* **ACTIVITY**: Scan the lines below for "rewrite" and copy the matches.

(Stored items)

☆ ☆ ☆ ☆

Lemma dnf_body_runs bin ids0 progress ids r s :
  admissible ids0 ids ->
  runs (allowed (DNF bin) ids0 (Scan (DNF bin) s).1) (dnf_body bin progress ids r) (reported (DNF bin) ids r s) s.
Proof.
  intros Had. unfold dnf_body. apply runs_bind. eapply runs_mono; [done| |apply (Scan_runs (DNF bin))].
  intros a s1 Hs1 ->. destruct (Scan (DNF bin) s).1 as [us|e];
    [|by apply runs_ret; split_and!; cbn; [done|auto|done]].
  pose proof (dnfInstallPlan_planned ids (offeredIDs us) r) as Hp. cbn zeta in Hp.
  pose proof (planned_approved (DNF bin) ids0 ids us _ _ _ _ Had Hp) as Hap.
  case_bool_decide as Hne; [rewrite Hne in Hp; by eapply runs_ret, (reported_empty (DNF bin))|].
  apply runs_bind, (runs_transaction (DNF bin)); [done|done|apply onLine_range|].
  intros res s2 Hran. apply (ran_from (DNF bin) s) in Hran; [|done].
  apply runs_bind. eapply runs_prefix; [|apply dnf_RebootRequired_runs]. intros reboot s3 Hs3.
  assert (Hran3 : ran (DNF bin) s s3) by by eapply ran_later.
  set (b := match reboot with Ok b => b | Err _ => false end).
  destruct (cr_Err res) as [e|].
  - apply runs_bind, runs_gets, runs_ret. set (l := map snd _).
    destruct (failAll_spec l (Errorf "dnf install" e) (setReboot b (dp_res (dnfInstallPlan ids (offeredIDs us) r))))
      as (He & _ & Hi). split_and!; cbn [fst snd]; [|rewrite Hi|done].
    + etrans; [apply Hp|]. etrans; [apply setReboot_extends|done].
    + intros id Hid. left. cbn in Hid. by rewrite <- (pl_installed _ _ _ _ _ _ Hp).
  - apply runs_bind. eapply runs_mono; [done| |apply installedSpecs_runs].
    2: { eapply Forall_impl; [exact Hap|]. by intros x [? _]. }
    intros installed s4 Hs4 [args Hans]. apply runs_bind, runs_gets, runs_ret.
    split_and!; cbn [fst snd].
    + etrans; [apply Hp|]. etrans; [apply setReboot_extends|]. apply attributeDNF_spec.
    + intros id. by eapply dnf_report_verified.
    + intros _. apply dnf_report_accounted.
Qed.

☆ ☆ ☆ ☆

* **SOLUTION FOR THIS TASK**:
  case_bool_decide as Hne; [rewrite Hne in Hp; by eapply runs_ret, (reported_empty (DNF bin))|].
      as (He & _ & Hi). split_and!; cbn [fst snd]; [|rewrite Hi|done].
    + intros id Hid. left. cbn in Hid. by rewrite <- (pl_installed _ _ _ _ _ _ Hp).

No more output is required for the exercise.